_Work task:_
Copy the data exactly from the line that contains "rServer : Server;" through the line that contains "Definition ErrServerClosed : string", keeping both end lines and leaving out everything else.
Segment Start: Dataset extract
(* ===== verification/ServerMain.v ===== *)
(** * ServerMain: the server's program ([cmd/tyxnet-server/main.go])

    [dispatch] chooses the command; [runFlags], [runServer], [adminCreate],
    [tokenCreate] and [install] are the commands.  [runServer] is modelled up to
    the listening: it loads the configuration, opens the store and puts the
    management server of [Control] and the data plane of [Dataplane] together
    ([Running]); the requests are the steps of [ControlStream].

    The callback that saves the ports closes over the loaded configuration: both
    are in [Host], which is what the management server keeps of the outside
    world.  The monitor that data plane and management server share is the one of
    [Control]; the data plane gets a monitor of its own here, since what it
    observes is a step of the management server ([on_packet]). *)
From S2P Require Import Prelude Text Net Clock Calendar Crypto Traffic Flags Session Database.
From S2P Require Import Accounts Devices Auth Dataplane Config Protocol Http.
From S2P Require Import Control ControlAPI ControlPlane.
From S2P Require Import Commands System Startup Installer.
From Stdlib Require Import Init.Byte Strings.Byte.

(** ** The commands *)

Inductive action :=
  | ARun (args : list string) | AAdminCreate (args : list string) | ATokenCreate (args : list string)
  | AInstall (args : list string) | AUninstall | AService (name : string) | AVersion | AUsage.

Definition dispatch (args : list string) : action :=
  match args with
  | [] => AUsage
  | cmd :: rest =>
    if cmd =s "run" then ARun rest
    else if cmd =s "admin" then
      match rest with
      | sub :: rest => if sub =s "create" then AAdminCreate rest else AUsage
      | [] => AUsage
      end
    else if cmd =s "token" then
      match rest with
      | sub :: rest => if sub =s "create" then ATokenCreate rest else AUsage
      | [] => AUsage
      end
    else if cmd =s "install" then AInstall rest
    else if cmd =s "uninstall" then AUninstall
    else if bool_decide (cmd ∈ ["start"; "stop"; "restart"; "status"; "logs"])%string then AService cmd
    else if cmd =s "version" then AVersion
    else AUsage
  end.

Definition run_options : FlagSet :=
  {[ "config" := VString "configs/server.yaml"; "local-web" := VBool false;
     "lan-web" := VBool false ]}%string.

(** The path of the configuration and the web mode. *)
Definition runFlags (args : list string) : failure + (string * string) :=
  try_parse run_options args (λ f _,
    if get_bool "local-web" f && get_bool "lan-web" f
    then inl (Failure "--local-web and --lan-web cannot be used together")
    else
      inr (get_string "config" f,
           (if get_bool "local-web" f then "local"
            else if get_bool "lan-web" f then "lan" else "config")%string)).

(** ** Putting the server together *)

Definition set_listen (address : string) (insecure remote : bool) (c : ServerConfig) : ServerConfig :=
  mkServerConfig address (APIPort c) (TunnelPort c) (TunnelEnabled c) (TunnelName c)
    (TunnelAddress c) (TunnelMTU c) (Network c) (Config.Database c) (TLSCert c) (TLSKey c)
    insecure remote (SessionTTL c) (PingInterval c).
Definition set_config_ports (api tunnel : Z) (c : ServerConfig) : ServerConfig :=
  mkServerConfig (ListenAddress c) api tunnel (TunnelEnabled c) (TunnelName c)
    (TunnelAddress c) (TunnelMTU c) (Network c) (Config.Database c) (TLSCert c) (TLSKey c)
    (AllowInsecureHTTP c) (AllowRemoteSetup c) (SessionTTL c) (PingInterval c).

(** The web mode's changes of the configuration. *)
Definition override (webMode : string) (c : ServerConfig) : ServerConfig :=
  if webMode =s "local" then set_listen "127.0.0.1" (AllowInsecureHTTP c) false c
  else if webMode =s "lan" then set_listen "0.0.0.0" true true c
  else c.

(** [fmt.Sprintf("%s:%d", address, port)]. *)
Definition address_port (address : string) (port : Z) : string := address +:+ ":" +:+ FormatUint port.

Definition is_loopback (c : ServerConfig) : bool := IsLoopback (ParseIP (ListenAddress c)).

(** The address of the adapter with the prefix length of the network. *)
Definition tunnel_cidr (c : ServerConfig) : option string :=
  match ParseCIDR (Network c) with
  | None => None
  | Some (_, n) => Some (TunnelAddress c +:+ "/" +:+ FormatUint (fst (mask_size (nMask n))))
  end.

(** What the management server keeps of the outside world: the machine with its
    files, the configuration that the callback has captured, and how often it
    has saved. *)
Record Host := mkHost { hMachine : Machine; hPersisted : ServerConfig; hSaves : nat }.

(** The databases, by the path in the configuration. *)
Record Disk := mkDisk { dMachine : Machine; dStore : gmap string db }.

(** What the operating system answers during the boot: the error of
    [storage.Open], the adapter's name, the data plane's port for an address, the
    clock, and what describes the process. *)
Record BootEnv := mkBoot {
  b_open : option string; b_tunnel : string → string → Z → result string;
  b_socket : string → result Z; b_now : Z; b_goos : platform; b_executable : string;
  b_directory : string; b_abs : string → string; b_token : string
}.

Section server.
Context `{Primitives}.
Context (yaml_encode : ServerConfig → result (list byte))
  (yaml_decode : list byte → ServerConfig → ServerConfig * option string)
  (os : OS) (os_save : nat → save_env).
Abbreviation Plane := (Dataplane.Server unit).
Abbreviation Server := (Control Host Plane).

(** The callback of [ConfigurePorts]. *)
Definition save_ports (path : string) (api tunnel : Z) (h : Host) : option string * Host :=
  let updated := set_config_ports api tunnel (hPersisted h) in
  let '(err, fs) := SaveServer yaml_encode (os_save (hSaves h)) path updated (mFiles (hMachine h)) in
  let m := mkMachine fs (mCalls (hMachine h)) in
  (err, mkHost m (if is_none err then updated else hPersisted h) (S (hSaves h))).

Definition open (env : BootEnv) (path : string) (d : Disk) : result (ServerConfig * db) :=
  match LoadServer yaml_decode path (mFiles (dMachine d)) with
  | (_, Some e) => Err e
  | (c, None) =>
    match b_open env with
    | Some e => Err e
    | None => Ok (c, default empty_db (dStore d !! Config.Database c))
    end
  end.

(** The tunnel part: the adapter and the data plane. *)
Definition add_tunnel (env : BootEnv) (c : ServerConfig) (s : Server) : result Server :=
  if TunnelEnabled c then
    match tunnel_cidr c with
    | None => Err "parse tunnel network"
    | Some addressCIDR =>
      match b_tunnel env (TunnelName c) addressCIDR (TunnelMTU c) with
      | Err e => Err ("ensure server virtual adapter (set tunnel_enabled: false for control-plane-only mode): " +:+ e)
      | Ok name =>
        let s := SetAdapter name addressCIDR s in
        match Listen (b_socket env (address_port (ListenAddress c) (TunnelPort c))) true
                (ParseIP (TunnelAddress c)) (TunnelMTU c) (Some NewTrafficMonitor) (b_now env) tt with
        | Err e => Err ("start UDP data plane: " +:+ e)
        | Ok p => Ok (SetDataPlane p (set_traffic (SetReady true (traffic s)) s))
        end
      end
    end
  else Ok s.

Definition startupArgs (configPath webMode : string) : list string :=
  ["run"; "--config"; configPath] ++
  (if webMode =s "local" then ["--local-web"] else if webMode =s "lan" then ["--lan-web"] else []).

(** [filepath.Dir(executable)] joined with the tray's name. *)
Definition companion (env : BootEnv) (name : string) : string :=
  let path := path_join [b2s (Dir (b_executable env)); name] in
  if bool_decide (b_goos env = Windows) then path +:+ ".exe"
  else if bool_decide (b_goos env = Darwin) then path else "".

Definition startup_spec (env : BootEnv) (path webMode : string) (c : ServerConfig) : StartupSpec :=
  mkSpec "tyxnet-server" "TyxNet Server" (b_executable env) (b_directory env)
    (startupArgs (b_abs env path) webMode) (companion env "tyxnet-server-tray")
    ["--server-url"; (if TLSCert c =s "" then "http" else "https") +:+ "://127.0.0.1:" +:+
                     FormatUint (APIPort c)]
    (b_token env).

(** The server before it listens: the address of its listener, its certificate
    and key, and its start-up entry. *)
Record Running := mkRunning {
  rServer : Server; rAddress : string; rTLS : option (string * string); rSpec : StartupSpec
}.

Definition boot (env : BootEnv) (path webMode : string) (persisted : ServerConfig) (d : db)
    (machine : Machine) : result Running :=
  let c := override webMode persisted in
  match ValidateServer c with
  | Some e => Err e
  | None =>
    let loopback := is_loopback c in
    let s := Control.New d (Network c) (SessionTTL c) (b_now env) (loopback || AllowRemoteSetup c)
               (mkHost machine persisted 0) in
    let s := SetDefaultPingInterval (PingInterval c) s in
    let s := ConfigurePorts (APIPort c) (TunnelPort c) (save_ports path) s in
    let s := if AllowRemoteSetup c && negb loopback then AllowRemoteBootstrap s else s in
    let? s := add_tunnel env c s in
    Ok (mkRunning (ConfigureApplication (b_token env) true s) (address_port (ListenAddress c) (APIPort c))
          (if negb (TLSCert c =s "") && negb (TLSKey c =s "") then Some (TLSCert c, TLSKey c) else None)
          (startup_spec env path webMode c))
  end.

Definition runServer (env : BootEnv) (args : list string) (d : Disk) : failure + Running :=
  match runFlags args with
  | inl e => inl e
  | inr (path, webMode) =>
    match open env path d with
    | Err e => inl (Failure e)
    | Ok (c, store) =>
      match boot env path webMode c store (dMachine d) with
      | Err e => inl (Failure e)
      | Ok r => inr r
      end
    end
  end.

(** [http.ErrServerClosed], with which serving ends after [srv.Shutdown]. *)
Definition ErrServerClosed : string := "http: Server closed".
Definition serve_end (err : string) : option string := if err =s ErrServerClosed then None else Some err.

(** ** Administration *)

(** [bufio.Reader.ReadString('\n')] at the beginning of the input: the text and
    whether it ends with the delimiter. *)
Definition read_line (input : list byte) : list byte * bool :=
  match index_byte x0a input with
  | Some i => (take (S i) input, true)
  | None => (input, false)
  end.

Definition admin_options : FlagSet :=
  {[ "config" := VString "configs/server.yaml"; "username" := VString "admin";
     "password-stdin" := VBool false ]}%string.

Section admin.
Context (argon2id : list byte → list byte → list byte).

Definition store_of (env : BootEnv) (path : string) (d : Disk) : result (string * db) :=
  let? cd := open env path d in
  let '(c, store) := cd in Ok (Config.Database c, store).

(** The user that was created, and the disk. *)
Definition adminCreate (env : BootEnv) (args : list string) (stdin : list byte)
    (salt : option (list byte)) (rnd : list byte) (now : Z) (d : Disk) : (failure + User) * Disk :=
  match Parse admin_options args with
  | inl e => (inl (FlagFailure e), d)
  | inr (f, _) =>
    if negb (get_bool "password-stdin" f)
    then (inl (Failure "use --password-stdin to avoid exposing passwords in process arguments"), d)
    else
      let '(password, complete) := read_line stdin in
      if negb complete && bool_decide (password = []) then (inl (Failure "EOF"), d)
      else
        match HashPassword argon2id salt (TrimSpace (b2s password)) with
        | Err e => (inl (Failure e), d)
        | Ok ph =>
          match store_of env (get_string "config" f) d with
          | Err e => (inl (Failure e), d)
          | Ok (name, store) =>
            let '(r, store) := CreateAdmin rnd now (get_string "username" f) ph store in
            (match r with Ok u => inr u | Err e => inl (Failure e) end,
             mkDisk (dMachine d) (<[name := store]> (dStore d)))
          end
        end
  end.
End admin.

Definition token_options : FlagSet :=
  {[ "config" := VString "configs/server.yaml"; "user" := VString "";
     "expires" := VDuration (24 * Hour); "max-uses" := VInt 1 ]}%string.

(** The token and its text, which are printed. *)
Definition tokenCreate (env : BootEnv) (args : list string) (rndToken : option (list byte))
    (rnd : list byte) (now1 now2 : Z) (d : Disk) : (failure + (Token * string)) * Disk :=
  match Parse token_options args with
  | inl e => (inl (FlagFailure e), d)
  | inr (f, _) =>
    match store_of env (get_string "config" f) d with
    | Err e => (inl (Failure e), d)
    | Ok (name, store) =>
      match Authenticate (get_string "user" f) store with
      | (Err e, store) => (inl (Failure ("find user: " +:+ e)), mkDisk (dMachine d) (<[name := store]> (dStore d)))
      | (Ok (u, _), store) =>
        let '(r, store) := CreateEnrollmentToken rndToken rnd now1 now2 (ID u)
                             (get_duration "expires" f) (get_int "max-uses" f) store in
        (match r with Ok t => inr t | Err e => inl (Failure e) end,
         mkDisk (dMachine d) (<[name := store]> (dStore d)))
      end
    end
  end.

(** ** Installation *)

Definition install_options : FlagSet :=
  {[ "listen-address" := VString "0.0.0.0"; "api-port" := VInt 8443; "tunnel-port" := VInt 51830;
     "network" := VString "10.90.0.0/24"; "tls-cert" := VString ""; "tls-key" := VString "" ]}%string.

(** The configuration that is installed. *)
Definition install_config (f : FlagSet) : result ServerConfig :=
  let network := get_string "network" f in
  match ParseCIDR network with
  | None => Err ("parse network: invalid CIDR address: " +:+ network)
  | Some (_, n) =>
    let c := mkServerConfig (get_string "listen-address" f) (get_int "api-port" f) (get_int "tunnel-port" f)
      (TunnelEnabled DefaultServer) (TunnelName DefaultServer) (ip_string (inc (To4 (nIP n))))
      (TunnelMTU DefaultServer) network "/var/lib/tyxnet/tyxnet.db" (get_string "tls-cert" f)
      (get_string "tls-key" f) (AllowInsecureHTTP DefaultServer) (AllowRemoteSetup DefaultServer)
      (SessionTTL DefaultServer) (PingInterval DefaultServer) in
    match ValidateServer c with Some e => Err e | None => Ok c end
  end.

Definition config_path : string := "/etc/tyxnet/server.yaml".
Definition install (goos : platform) (argv0 : string) (args : list string) (m : Machine)
    : option failure * Machine :=
  match Parse install_options args with
  | inl e => (Some (FlagFailure e), m)
  | inr (f, _) =>
    match install_config f with
    | Err e => (Some (Failure e), m)
    | Ok c =>
      let b := match yaml_encode c with Ok b => b | Err _ => [] end in
      let '(err, m) := Install os goos argv0 (mkServiceSpec "tyxnet-server" "tyxnet-server" config_path b) m in
      (Failure <$> err, m)
    end
  end.
Definition uninstall (goos : platform) : Sh (option string) :=
  Uninstall os goos "tyxnet-server" "tyxnet-server" config_path.
Definition service_action (goos : platform) (name : string) : Sh (option string) :=
  ServiceAction os goos "tyxnet-server" name.
End server.

(** [setStartup] and [startupEnabled] of the management server, on the machine. *)
Definition host_set_startup (set : bool → Sh (option string)) (enabled : bool) (h : Host)
    : option string * Host :=
  let '(err, m) := set enabled (hMachine h) in (err, mkHost m (hPersisted h) (hSaves h)).
Definition host_startup_enabled (get : Sh (result bool)) (h : Host) : result bool := fst (get (hMachine h)).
Segment End: Dataset extract
_Response to the exercise:_
  rServer : Server; rAddress : string; rTLS : option (string * string); rSpec : StartupSpec
}.

Definition boot (env : BootEnv) (path webMode : string) (persisted : ServerConfig) (d : db)
    (machine : Machine) : result Running :=
  let c := override webMode persisted in
  match ValidateServer c with
  | Some e => Err e
  | None =>
    let loopback := is_loopback c in
    let s := Control.New d (Network c) (SessionTTL c) (b_now env) (loopback || AllowRemoteSetup c)
               (mkHost machine persisted 0) in
    let s := SetDefaultPingInterval (PingInterval c) s in
    let s := ConfigurePorts (APIPort c) (TunnelPort c) (save_ports path) s in
    let s := if AllowRemoteSetup c && negb loopback then AllowRemoteBootstrap s else s in
    let? s := add_tunnel env c s in
    Ok (mkRunning (ConfigureApplication (b_token env) true s) (address_port (ListenAddress c) (APIPort c))
          (if negb (TLSCert c =s "") && negb (TLSKey c =s "") then Some (TLSCert c, TLSKey c) else None)
          (startup_spec env path webMode c))
  end.

Definition runServer (env : BootEnv) (args : list string) (d : Disk) : failure + Running :=
  match runFlags args with
  | inl e => inl e
  | inr (path, webMode) =>
    match open env path d with
    | Err e => inl (Failure e)
    | Ok (c, store) =>
      match boot env path webMode c store (dMachine d) with
      | Err e => inl (Failure e)
      | Ok r => inr r
      end
    end
  end.

(** [http.ErrServerClosed], with which serving ends after [srv.Shutdown]. *)
Definition ErrServerClosed : string := "http: Server closed".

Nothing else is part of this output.